* [Directions]: Include in the output exactly the lines from the opening of the data through the line containing "assert (fetchrow (λ", and nothing more.

==== Data for processing

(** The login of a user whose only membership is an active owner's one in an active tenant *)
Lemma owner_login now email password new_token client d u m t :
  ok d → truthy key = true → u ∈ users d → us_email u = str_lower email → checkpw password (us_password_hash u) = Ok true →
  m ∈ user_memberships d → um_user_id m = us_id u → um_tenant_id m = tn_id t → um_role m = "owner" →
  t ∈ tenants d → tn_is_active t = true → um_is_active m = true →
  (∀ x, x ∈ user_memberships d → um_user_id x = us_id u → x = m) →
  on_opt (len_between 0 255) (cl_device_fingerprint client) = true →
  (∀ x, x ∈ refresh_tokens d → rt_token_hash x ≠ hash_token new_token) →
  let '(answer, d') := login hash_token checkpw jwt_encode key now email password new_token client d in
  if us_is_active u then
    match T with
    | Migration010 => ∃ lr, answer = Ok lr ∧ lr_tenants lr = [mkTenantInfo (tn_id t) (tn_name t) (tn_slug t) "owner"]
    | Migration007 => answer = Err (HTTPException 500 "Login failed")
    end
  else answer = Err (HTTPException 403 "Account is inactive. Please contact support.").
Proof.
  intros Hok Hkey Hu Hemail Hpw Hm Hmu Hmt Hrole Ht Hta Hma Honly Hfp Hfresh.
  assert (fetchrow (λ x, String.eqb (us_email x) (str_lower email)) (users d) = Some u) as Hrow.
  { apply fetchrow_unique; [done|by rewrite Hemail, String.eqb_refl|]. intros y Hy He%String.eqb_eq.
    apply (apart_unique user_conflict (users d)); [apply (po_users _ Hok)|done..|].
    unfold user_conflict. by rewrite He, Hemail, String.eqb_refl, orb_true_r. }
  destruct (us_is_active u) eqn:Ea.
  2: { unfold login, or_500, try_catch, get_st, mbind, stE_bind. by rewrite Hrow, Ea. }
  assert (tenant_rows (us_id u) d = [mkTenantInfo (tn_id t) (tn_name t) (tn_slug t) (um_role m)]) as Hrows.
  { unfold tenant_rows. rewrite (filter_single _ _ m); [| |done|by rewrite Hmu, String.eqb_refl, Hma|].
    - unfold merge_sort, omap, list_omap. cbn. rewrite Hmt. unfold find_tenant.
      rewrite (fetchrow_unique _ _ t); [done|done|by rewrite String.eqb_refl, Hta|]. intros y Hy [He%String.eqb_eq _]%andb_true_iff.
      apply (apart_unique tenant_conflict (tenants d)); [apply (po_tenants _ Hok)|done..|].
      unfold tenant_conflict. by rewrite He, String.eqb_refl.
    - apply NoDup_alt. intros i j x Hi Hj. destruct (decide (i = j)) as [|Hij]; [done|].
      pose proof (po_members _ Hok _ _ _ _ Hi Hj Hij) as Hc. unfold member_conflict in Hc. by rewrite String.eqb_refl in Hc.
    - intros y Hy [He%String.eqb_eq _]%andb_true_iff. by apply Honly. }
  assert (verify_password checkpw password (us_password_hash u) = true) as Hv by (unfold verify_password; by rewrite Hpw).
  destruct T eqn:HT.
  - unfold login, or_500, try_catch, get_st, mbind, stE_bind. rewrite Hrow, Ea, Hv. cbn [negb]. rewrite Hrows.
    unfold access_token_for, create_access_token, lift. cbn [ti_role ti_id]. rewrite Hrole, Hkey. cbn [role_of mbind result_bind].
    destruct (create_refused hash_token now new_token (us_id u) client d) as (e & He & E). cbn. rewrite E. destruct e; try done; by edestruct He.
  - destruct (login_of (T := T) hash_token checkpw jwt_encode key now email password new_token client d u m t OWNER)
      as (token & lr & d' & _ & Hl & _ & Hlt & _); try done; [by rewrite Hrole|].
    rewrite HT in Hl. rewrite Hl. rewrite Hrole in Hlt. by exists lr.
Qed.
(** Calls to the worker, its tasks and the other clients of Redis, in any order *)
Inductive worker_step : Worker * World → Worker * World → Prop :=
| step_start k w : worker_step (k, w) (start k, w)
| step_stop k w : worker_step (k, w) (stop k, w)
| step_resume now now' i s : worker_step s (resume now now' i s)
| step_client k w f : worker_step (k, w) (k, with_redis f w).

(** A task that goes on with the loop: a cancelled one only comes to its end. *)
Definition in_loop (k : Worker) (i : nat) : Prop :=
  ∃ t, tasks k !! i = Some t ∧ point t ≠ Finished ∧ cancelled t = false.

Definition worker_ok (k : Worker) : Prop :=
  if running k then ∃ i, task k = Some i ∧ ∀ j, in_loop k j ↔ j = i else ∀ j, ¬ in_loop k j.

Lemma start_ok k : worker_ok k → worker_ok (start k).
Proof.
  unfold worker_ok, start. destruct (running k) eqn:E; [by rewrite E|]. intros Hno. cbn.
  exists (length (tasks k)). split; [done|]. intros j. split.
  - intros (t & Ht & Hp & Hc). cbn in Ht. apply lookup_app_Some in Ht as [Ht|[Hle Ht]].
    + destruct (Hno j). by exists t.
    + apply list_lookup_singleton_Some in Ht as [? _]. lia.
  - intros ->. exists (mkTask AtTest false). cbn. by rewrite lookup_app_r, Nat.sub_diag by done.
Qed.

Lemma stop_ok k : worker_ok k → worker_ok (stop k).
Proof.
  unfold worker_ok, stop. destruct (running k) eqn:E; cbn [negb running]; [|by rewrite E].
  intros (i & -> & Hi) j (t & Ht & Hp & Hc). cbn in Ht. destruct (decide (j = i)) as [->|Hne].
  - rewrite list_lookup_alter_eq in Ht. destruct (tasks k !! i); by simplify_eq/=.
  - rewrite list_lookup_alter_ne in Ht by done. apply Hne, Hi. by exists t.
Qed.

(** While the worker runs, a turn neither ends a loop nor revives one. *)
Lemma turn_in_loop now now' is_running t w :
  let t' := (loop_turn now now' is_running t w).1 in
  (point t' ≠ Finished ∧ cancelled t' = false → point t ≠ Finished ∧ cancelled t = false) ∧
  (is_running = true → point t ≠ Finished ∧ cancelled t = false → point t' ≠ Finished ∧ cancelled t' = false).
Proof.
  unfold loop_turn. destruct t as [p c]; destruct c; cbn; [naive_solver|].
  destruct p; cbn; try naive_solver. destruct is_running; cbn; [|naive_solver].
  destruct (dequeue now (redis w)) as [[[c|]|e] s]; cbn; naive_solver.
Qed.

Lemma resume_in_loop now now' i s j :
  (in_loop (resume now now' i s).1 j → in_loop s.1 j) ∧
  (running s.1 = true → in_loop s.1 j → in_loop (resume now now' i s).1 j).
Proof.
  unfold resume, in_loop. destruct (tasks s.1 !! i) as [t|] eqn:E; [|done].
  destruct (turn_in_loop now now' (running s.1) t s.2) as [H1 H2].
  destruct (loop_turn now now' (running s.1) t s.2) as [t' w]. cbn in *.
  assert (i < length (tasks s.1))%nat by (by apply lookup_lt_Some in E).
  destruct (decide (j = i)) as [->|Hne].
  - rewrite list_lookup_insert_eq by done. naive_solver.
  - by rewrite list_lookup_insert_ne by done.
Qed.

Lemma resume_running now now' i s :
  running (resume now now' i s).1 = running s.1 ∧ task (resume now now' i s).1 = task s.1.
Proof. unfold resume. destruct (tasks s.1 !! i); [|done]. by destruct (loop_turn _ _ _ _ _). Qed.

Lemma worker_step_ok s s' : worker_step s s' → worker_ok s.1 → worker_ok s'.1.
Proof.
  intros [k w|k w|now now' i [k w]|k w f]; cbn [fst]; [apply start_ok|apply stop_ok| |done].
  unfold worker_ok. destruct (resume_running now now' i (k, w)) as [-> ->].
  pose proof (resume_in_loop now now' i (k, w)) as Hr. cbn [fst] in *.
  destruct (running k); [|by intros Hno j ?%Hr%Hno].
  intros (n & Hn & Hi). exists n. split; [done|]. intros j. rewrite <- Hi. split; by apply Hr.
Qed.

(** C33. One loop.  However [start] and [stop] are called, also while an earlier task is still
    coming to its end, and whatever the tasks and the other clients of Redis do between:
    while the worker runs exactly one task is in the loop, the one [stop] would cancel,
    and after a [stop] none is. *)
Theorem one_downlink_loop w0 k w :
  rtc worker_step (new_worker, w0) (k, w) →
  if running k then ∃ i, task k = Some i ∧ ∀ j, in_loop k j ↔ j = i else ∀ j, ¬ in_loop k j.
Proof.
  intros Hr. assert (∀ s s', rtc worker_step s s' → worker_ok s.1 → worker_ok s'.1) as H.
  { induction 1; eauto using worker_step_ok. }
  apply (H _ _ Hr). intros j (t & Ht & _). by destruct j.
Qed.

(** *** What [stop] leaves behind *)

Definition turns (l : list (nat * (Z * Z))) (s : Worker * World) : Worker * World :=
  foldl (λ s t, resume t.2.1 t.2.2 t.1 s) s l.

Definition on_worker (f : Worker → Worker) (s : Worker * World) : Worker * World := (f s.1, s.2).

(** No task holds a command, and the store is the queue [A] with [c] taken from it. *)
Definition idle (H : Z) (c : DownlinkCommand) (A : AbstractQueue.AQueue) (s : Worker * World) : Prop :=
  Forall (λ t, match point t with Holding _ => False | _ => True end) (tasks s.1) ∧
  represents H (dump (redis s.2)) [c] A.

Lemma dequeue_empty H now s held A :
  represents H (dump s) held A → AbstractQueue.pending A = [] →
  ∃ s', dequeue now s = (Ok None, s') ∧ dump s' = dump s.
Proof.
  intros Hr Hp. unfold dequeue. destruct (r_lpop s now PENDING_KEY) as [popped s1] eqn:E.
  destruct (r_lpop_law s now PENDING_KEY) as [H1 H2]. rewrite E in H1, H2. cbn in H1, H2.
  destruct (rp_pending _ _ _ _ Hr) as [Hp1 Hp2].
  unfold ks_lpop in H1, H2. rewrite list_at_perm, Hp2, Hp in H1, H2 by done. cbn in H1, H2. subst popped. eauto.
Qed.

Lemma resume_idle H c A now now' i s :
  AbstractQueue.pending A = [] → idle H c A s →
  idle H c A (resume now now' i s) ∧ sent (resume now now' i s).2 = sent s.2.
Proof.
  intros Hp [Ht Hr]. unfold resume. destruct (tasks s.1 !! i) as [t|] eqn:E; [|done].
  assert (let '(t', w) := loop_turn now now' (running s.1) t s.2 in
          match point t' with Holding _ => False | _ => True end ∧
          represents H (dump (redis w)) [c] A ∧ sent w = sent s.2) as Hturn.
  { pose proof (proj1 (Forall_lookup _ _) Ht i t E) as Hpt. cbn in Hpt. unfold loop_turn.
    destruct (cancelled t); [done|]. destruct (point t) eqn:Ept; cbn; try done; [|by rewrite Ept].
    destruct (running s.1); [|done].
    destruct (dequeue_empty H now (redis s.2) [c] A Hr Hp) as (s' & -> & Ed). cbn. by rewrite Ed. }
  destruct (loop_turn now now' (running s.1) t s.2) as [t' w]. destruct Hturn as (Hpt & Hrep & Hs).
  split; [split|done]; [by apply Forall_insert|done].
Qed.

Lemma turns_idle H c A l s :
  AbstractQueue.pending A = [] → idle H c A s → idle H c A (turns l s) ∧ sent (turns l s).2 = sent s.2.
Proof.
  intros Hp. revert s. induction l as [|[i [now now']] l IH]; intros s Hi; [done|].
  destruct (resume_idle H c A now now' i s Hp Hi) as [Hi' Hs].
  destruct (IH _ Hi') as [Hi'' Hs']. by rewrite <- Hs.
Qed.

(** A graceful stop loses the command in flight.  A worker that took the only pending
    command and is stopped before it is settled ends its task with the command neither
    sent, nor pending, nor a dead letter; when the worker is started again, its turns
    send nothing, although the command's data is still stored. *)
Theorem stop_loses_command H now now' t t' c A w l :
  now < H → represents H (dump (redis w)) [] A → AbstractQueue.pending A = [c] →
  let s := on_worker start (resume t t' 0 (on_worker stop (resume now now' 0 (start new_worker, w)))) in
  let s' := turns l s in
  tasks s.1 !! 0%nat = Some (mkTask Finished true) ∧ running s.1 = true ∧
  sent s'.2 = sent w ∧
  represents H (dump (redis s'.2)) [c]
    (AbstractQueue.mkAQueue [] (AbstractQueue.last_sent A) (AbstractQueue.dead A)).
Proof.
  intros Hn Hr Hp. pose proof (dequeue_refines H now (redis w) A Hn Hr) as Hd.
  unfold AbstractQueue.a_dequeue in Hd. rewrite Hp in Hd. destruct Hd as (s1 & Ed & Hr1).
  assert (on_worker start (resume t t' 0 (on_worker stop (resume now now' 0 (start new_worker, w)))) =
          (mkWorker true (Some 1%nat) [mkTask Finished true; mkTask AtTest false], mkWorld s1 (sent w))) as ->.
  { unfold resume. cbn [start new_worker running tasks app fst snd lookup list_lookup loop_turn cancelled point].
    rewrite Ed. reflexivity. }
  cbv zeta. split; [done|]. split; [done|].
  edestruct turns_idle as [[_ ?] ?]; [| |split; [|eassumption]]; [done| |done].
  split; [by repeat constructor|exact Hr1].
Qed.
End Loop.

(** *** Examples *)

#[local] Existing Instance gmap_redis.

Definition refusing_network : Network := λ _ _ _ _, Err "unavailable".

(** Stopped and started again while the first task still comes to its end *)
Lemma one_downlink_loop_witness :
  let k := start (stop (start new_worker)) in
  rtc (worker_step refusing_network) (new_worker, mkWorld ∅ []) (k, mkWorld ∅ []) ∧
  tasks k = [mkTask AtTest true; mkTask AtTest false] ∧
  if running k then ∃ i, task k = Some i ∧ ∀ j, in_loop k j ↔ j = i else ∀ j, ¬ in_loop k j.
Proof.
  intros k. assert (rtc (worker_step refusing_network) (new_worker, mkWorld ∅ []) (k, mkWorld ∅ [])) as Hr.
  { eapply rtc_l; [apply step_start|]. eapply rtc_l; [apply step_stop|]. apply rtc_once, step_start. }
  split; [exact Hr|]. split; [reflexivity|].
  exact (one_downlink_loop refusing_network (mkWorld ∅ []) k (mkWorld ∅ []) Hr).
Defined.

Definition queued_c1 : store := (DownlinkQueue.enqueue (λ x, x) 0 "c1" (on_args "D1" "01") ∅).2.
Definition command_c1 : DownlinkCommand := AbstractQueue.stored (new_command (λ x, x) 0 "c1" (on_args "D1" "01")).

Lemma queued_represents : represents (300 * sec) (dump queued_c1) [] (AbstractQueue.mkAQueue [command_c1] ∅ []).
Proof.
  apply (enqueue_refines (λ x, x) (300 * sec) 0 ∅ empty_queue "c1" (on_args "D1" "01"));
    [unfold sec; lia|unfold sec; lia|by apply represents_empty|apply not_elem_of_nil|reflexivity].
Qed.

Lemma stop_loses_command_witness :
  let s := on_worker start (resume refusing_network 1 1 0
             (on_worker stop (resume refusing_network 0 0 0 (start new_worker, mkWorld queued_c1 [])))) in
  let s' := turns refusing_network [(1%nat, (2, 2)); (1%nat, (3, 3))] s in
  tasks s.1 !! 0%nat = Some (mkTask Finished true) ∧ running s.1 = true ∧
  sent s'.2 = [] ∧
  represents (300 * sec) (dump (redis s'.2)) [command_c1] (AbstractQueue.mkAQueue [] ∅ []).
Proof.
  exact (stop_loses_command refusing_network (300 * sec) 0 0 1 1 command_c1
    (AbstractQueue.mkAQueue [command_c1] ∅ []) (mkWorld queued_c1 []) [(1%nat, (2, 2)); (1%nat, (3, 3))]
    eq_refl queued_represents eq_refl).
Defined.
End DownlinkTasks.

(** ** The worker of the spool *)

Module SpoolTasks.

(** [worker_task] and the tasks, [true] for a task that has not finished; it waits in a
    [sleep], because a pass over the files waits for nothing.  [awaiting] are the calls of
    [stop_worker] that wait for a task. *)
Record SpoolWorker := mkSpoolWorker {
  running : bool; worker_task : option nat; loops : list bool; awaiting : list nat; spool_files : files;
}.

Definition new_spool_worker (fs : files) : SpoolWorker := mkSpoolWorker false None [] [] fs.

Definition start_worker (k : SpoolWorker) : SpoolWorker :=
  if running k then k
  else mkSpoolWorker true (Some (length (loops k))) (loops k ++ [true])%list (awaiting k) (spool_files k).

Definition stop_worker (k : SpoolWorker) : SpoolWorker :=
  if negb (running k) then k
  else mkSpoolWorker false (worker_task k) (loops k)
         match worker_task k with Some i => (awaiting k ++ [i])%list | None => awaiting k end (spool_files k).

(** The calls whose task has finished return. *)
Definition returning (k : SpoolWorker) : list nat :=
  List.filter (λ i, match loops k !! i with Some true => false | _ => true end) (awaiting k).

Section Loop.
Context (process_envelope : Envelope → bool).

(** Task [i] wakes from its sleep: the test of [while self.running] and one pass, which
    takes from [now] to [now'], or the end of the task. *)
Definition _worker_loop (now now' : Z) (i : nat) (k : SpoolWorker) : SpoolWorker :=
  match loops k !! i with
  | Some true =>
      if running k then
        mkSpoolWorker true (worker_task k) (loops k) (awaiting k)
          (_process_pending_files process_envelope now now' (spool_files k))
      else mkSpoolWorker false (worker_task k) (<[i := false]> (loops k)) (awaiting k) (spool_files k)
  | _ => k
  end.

========

* [Answer box]:
(** The login of a user whose only membership is an active owner's one in an active tenant *)
Lemma owner_login now email password new_token client d u m t :
  ok d → truthy key = true → u ∈ users d → us_email u = str_lower email → checkpw password (us_password_hash u) = Ok true →
  m ∈ user_memberships d → um_user_id m = us_id u → um_tenant_id m = tn_id t → um_role m = "owner" →
  t ∈ tenants d → tn_is_active t = true → um_is_active m = true →
  (∀ x, x ∈ user_memberships d → um_user_id x = us_id u → x = m) →
  on_opt (len_between 0 255) (cl_device_fingerprint client) = true →
  (∀ x, x ∈ refresh_tokens d → rt_token_hash x ≠ hash_token new_token) →
  let '(answer, d') := login hash_token checkpw jwt_encode key now email password new_token client d in
  if us_is_active u then
    match T with
    | Migration010 => ∃ lr, answer = Ok lr ∧ lr_tenants lr = [mkTenantInfo (tn_id t) (tn_name t) (tn_slug t) "owner"]
    | Migration007 => answer = Err (HTTPException 500 "Login failed")
    end
  else answer = Err (HTTPException 403 "Account is inactive. Please contact support.").
Proof.
  intros Hok Hkey Hu Hemail Hpw Hm Hmu Hmt Hrole Ht Hta Hma Honly Hfp Hfresh.
  assert (fetchrow (λ x, String.eqb (us_email x) (str_lower email)) (users d) = Some u) as Hrow.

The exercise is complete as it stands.